PS: Good luck - and drop by the  gathering place for expats thread and join us for a coffee when you get to CM.


----------



## Guest

KhwaamLap said:


> Rents are quite cheap at the moment - especially for houses - the exchange rate makes thinbgs more expensive of course. I have mentioned CM property prices here recently, so a little search may give some links and pointers. Live to your means really as at home. Thais live cheaper than Farangs tourists, so aim for the end you can afford and either live like a Thai or a Tourist as befits.
> 
> PS: Good luck - and drop by the  gathering place for expats thread and join us for a coffee when you get to CM.


Very true ref rents, the condos aren't good value in comparison (though to be fair some provide extras like a pool, gym etc).

I need a new place from early June, and a 2 bedroom house can be found for as little as 6,000 bt per month, especially around the moo bahns. Ok they won't have luxury equipment/furnishings at that price, but they're pretty good value when you consider a 1 (separate) bed condo in a decent building will probably cost around 10,000 minimum, up to twice that sometimes.

In an old building near the Night Bazaar there are still some places - single room condos with balcony - going for around 6,000 a month.


----------



## King Silk

The British Embassy or a Consulate will do a letter which you must pay for of course which guarantees your income. You must have evidence of this naturally.

When I came here I had a letter from The Minister of Pensions herself saying what my State Pension was. But would they accept it at Thai Immigration? NO!
I had to show it to the British Embassy. They then did a letter saying how much I had coming in each month! That was acceptable.......Funny lot......


----------



## kuro

*cheers bit more of the same*

Hi Guys

Thanks for the comprehensive useful information. I have been trying to contact the Thai immigration in Hull for ages but I am begining to think they are out on one hell of a long lunch. Like you guys were saying I did not want to go to them straight away as they will tell me what it says on the page but not how to 'interpret' the rules as it were.
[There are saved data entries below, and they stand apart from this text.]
Lemma extractDatabaseStructure_emits columnCount dbName :
  Emits Allowed anything (extractDatabaseStructure url columnCount dbName config).
Proof.
  unfold extractDatabaseStructure.
  eapply emits_bind with (Q1 := anything); [effects | intros ? _ | done].
  eapply emits_bind; [apply emits_sanitizePayload | | done]. intros v Hv.
  eapply emits_tryCatch with (Q1 := anything); [ | done | intros e _; effects ].
  eapply emits_bind; [apply (emits_newURL url u0 Hurl) | | done]. intros u ->.
  eapply emits_bind with (Q1 := roundPost Tame anything anything); [ | intros; effects | done ].
  apply emits_forParamsFrom; [apply tame_initial | done |].
  intros param t Ht. request Ht Hv.
  eapply emits_bind with (Q1 := anything); [effects | intros ? _ | done].
  eapply emits_bind with (Q1 := taskPost Tame); [ | | done ].
  - apply emits_promiseAll; [by apply tame_setParam|].
    intros task s (table & -> & _)%list_elem_of_fmap Hs. by apply columnsTask_emits.
  - intros [t' o] Ht'. simpl in Ht'.
    eapply emits_bind with (Q1 := anything); [by apply emits_lift | intros ? _ | done].
    by apply emits_ret.
Qed.

Lemma dumpTask_emits columnCount table :
  Emits Allowed anything (dumpTask url columnCount config table).
Proof.
  unfold dumpTask.
  eapply emits_bind with (Q1 := anything); [effects | intros ? _ | done].
  eapply emits_bind with (Q1 := anything); [effects | intros r _ | done].
  cbn zeta. case_bool_decide; [effects|].
  eapply emits_bind; [apply emits_sanitizePayload | | done]. intros v Hv.
  eapply emits_tryCatch with (Q1 := anything); [ | done | intros e _; effects ].
  eapply emits_bind; [apply (emits_newURL url u0 Hurl) | | done]. intros u ->.
  eapply emits_bind with (Q1 := roundPost Tame anything anything); [ | intros; effects | done ].
  apply emits_forParamsFrom; [apply tame_initial | done |].
  intros param t Ht. request Ht Hv.
  case_bool_decide.
  - eapply emits_bind with (Q1 := anything); [effects | intros ? _ | done].
    apply emits_ret. split; [by apply tame_setParam | done].
  - apply emits_ret. split; [by apply tame_setParam | done].
Qed.

Lemma dumpAllTables_emits columnCount :
  Emits Allowed anything (dumpAllTables url columnCount config).
Proof.
  unfold dumpAllTables.
  eapply emits_bind with (Q1 := anything); [effects | intros ? _ | done].
  eapply emits_bind with (Q1 := anything); [effects | intros ? _ | done].
  eapply emits_bind with (Q1 := anything); [effects | intros r _ | done].
  apply emits_awaitAll; [|done].
  intros task (table & -> & _)%list_elem_of_fmap. apply dumpTask_emits.
Qed.

Lemma saveResultsToJSON_emits outputFile : Emits Allowed anything (saveResultsToJSON outputFile).
Proof.
  unfold saveResultsToJSON.
  eapply emits_bind with (Q1 := anything); [effects | intros ? _ | done].
  destruct (writeFile outputFile); effects.
Qed.

Lemma saveResultsToSQL_emits outputFile : Emits Allowed anything (saveResultsToSQL outputFile).
Proof.
  unfold saveResultsToSQL.
  eapply emits_bind with (Q1 := anything); [effects | intros ? _ | done].
  destruct (writeFile outputFile); effects.
Qed.

(** [extractSystemInfo] writes to [databaseInfo] only, and throws only when
    one of its payloads exceeds the limit. *)
Definition infoOnly (ev : Event) : Prop :=
  match ev with
  | Mutate (SetDatabaseInfo _ _) => True
  | Mutate _ => False
  | _ => True
  end.

Definition infoFits (columnCount : nat) : Prop :=
  ∀ kp, kp ∈ systemInfoPayloads columnCount →
    Z.of_nat (String.length kp.2) ≤ maxPayloadLength config.
(** A draw [d] respects the retry bound when it issued at most
    [retry_bound src] instructions, and, should the instruction never
    succeed, it reports [Exhausted] after exactly that many. *)
Definition bounded_retry {Cpu} (entropy : Width -> Cpu -> (bool * Z) * Cpu)
    (src : RdseedSource) (w : Width) (d : Draw Cpu) : Prop :=
  length (attempts d) <= retry_bound src
  /\ (always_fails entropy w ->
      result d = Exhausted /\ length (attempts d) = retry_bound src).

(** Test doubles for the instruction; the state counts the issues. *)
Module Mock.

(** A stub that never delivers. *)
Definition stub (_ : Width) (n : nat) : (bool * Z) * nat :=
  ((false, 0%Z), S n).

(** A mock that delivers on the issue numbered [k] (from 0) and fails
    otherwise; the bits it offers differ at every issue. *)
Definition succeed_at (k : nat) (_ : Width) (n : nat) : (bool * Z) * nat :=
  ((bool_decide (n = k), (1000 * Z.of_nat n + 7)%Z), S n).

(** A mock that always delivers, with all bits set well beyond 64. *)
Definition saturated (_ : Width) (n : nat) : (bool * Z) * nat :=
  ((true, (2 ^ 80 - 1)%Z), S n).

Definition ten_attempts : RdseedSource := {| retry_bound := 10 |}.

End Mock.
End Rdseed.

(** * Properties of the build step and of the [setup] call *)

Module SetupFacts.
Import Py Setup.

Section run_facts.

Variable build_py_run : M unit.
Variable find_packages : list string.

(** The path that [run] computes with [os.path.join]. *)
Lemma joined_library_path :
  os_path_join "intel_seed" ["librdseed.so"] = library_path.
Proof. reflexivity. Qed.

(** When the inherited step returns, what is left of [run] is one call of
    [print], on the line that the look-up selects. *)
Lemma run_after_parent w w1 :
  build_py_run w = Returned tt w1 ->
  run build_py_run w = print (verdict w1) w1.
Proof.
  intros Hparent. unfold run, verdict, mbind, M_bind, bind.
  rewrite Hparent. unfold os_path_exists.
  rewrite joined_library_path.
  destruct (exists_in w1 library_path); reflexivity.
Qed.

(** With a standard output that takes the write, the line is added. *)
Lemma run_after_parent_open w w1 :
  build_py_run w = Returned tt w1 ->
  sys_stdout w1 = Open ->
  run build_py_run w = Returned tt (printed w1 (verdict w1)).
Proof.
  intros Hparent Hopen. rewrite (run_after_parent _ _ Hparent).
  unfold print. now rewrite Hopen.
Qed.

(** When the inherited step raises, the exception propagates as is. *)
Lemma run_parent_raises w e w1 :
  build_py_run w = Raised e w1 ->
  run build_py_run w = Raised e w1.
Proof.
  intros Hparent. unfold run, mbind, M_bind, bind.
  now rewrite Hparent.
Qed.

(** [print] leaves the world as it is or adds its line, nothing else. *)
Lemma print_world line w :
  world_of (print line w) = w \/ world_of (print line w) = printed w line.
Proof. unfold print. destruct (sys_stdout w); auto. Qed.

(** Whether [print] returns is decided by the state of standard output. *)
Lemma print_returns line w :
  returns_normally (print line w) =
    match sys_stdout w with
    | Open | Missing => true
    | ClosedFile | Failing => false
    end.
Proof. unfold print. now destruct (sys_stdout w). Qed.

(** In every case the world after [run] is the world after the
    inherited step, up to the printed line. *)
Lemma run_world w :
  world_of (run build_py_run w) = world_of (build_py_run w) \/
  world_of (run build_py_run w) =
    printed (world_of (build_py_run w)) (verdict (world_of (build_py_run w))).
Proof.
  destruct (build_py_run w) as [[] w1 | e w1] eqn:Hparent.
  - rewrite (run_after_parent _ _ Hparent). apply print_world.
  - left. now rewrite (run_parent_raises _ _ _ Hparent).
Qed.

(** A failing inherited step: the verification is never reached. *)
Example run_with_failing_parent :
  run Sample.failing_parent (Sample.at_dir "/repo" Sample.tree) =
    Raised "DistutilsFileError" (Sample.at_dir "/repo" Sample.tree).
Proof. reflexivity. Qed.

(** Only the inherited step can make the library appear: here it compiles
    it, and the verification that follows finds it. *)
Example run_with_compiling_parent :
  let w := Sample.at_dir "/repo" Sample.bare_tree in
  exists_in w library_path = false
  /\ stdout (world_of (run Sample.compiling_parent w)) = [msg_found]
  /\ children (world_of (run Sample.compiling_parent w)) =
       [["gcc"; "-shared"; "-o"; "intel_seed/librdseed.so"]].
Proof. vm_compute. auto. Qed.

(** C1.  The build step only verifies the compiled artifact: after the
    inherited [build_py.run] (whose exception, if any, propagates
    unchanged), [run] looks up [intel_seed/librdseed.so] and prints one of
    two messages accordingly: on a standard output that takes the write,
    exactly that line is added to what was written before; when
    [sys.stdout] is [None] nothing is written; on a closed or failing
    stream the exception of [print] propagates and nothing is written.  It
    compiles nothing and launches no external process: the list of launched
    processes, the file system and the working directory are exactly those
    the inherited step left. *)
Theorem run_only_verifies_artifact (w : World) :
  match build_py_run w with
  | Raised e w1 => run build_py_run w = Raised e w1
  | Returned _ w1 =>
      let line :=
        if exists_in w1 "intel_seed/librdseed.so"
        then "Found compiled library at intel_seed/librdseed.so"
        else "Warning: intel_seed/librdseed.so not found. Make sure to compile it manually." in
      let final := world_of (run build_py_run w) in
      match sys_stdout w1 with
      | Open =>
          returns_normally (run build_py_run w) = true
          /\ stdout final = (stdout w1 ++ [line])%list
      | Missing =>
          returns_normally (run build_py_run w) = true
          /\ stdout final = stdout w1
      | ClosedFile => run build_py_run w = Raised "ValueError" w1
      | Failing => run build_py_run w = Raised "OSError" w1
      end
      /\ children final = children w1
      /\ fs final = fs w1
      /\ cwd final = cwd w1
      /\ sys_stdout final = sys_stdout w1
  end.
Proof.
  destruct (build_py_run w) as [[] w1 | e w1] eqn:Hparent.
  - rewrite (run_after_parent _ _ Hparent). unfold verdict, print.
    change library_path with "intel_seed/librdseed.so".
    destruct (sys_stdout w1) eqn:Hout; cbn; rewrite ?Hout; auto.
  - exact (run_parent_raises _ _ _ Hparent).
Qed.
Just to divulge a little bit of infromation so you guys can get a better idea of where I am coming from and if you think the move is feasible. I have a couple of properties over here from which I could draw about £900.00 per month. I could also muster about £10k / 12k (800,000b 16k? right) in the bank and maybe a bit more if I sold off a few things like my pride and joy trike but not that willing to do as I want to bring it (know what your thinking sell it and buy one over there but a man and his toy are not easily parted) By the way is 800,000bht got to be a yearly income or just cash in the bank? 

If I am really lucky I may be able bring in 1k for a days work in somewhere like Indonesia but obviously this is not a guarentee. Therefore based on the rent from my places and the cash in the bank, without the work income from indonesia, I suppose the question is, do you think they would have me? (there you go shared my personal financial details with the whole of the east (-: If so what would be my immediate next move. Realistically I would be looking towards the end of the year.

Also to Silk King what is an 'O' immigrant visa and would you ask the Thia consulate directly for those? and Khwamlap you were saying about visa runs border crossing land being 15 days and airport 30 days does this mean that each new visa only lasts 15 days when stamped? And have you any idea how many times you can do this? 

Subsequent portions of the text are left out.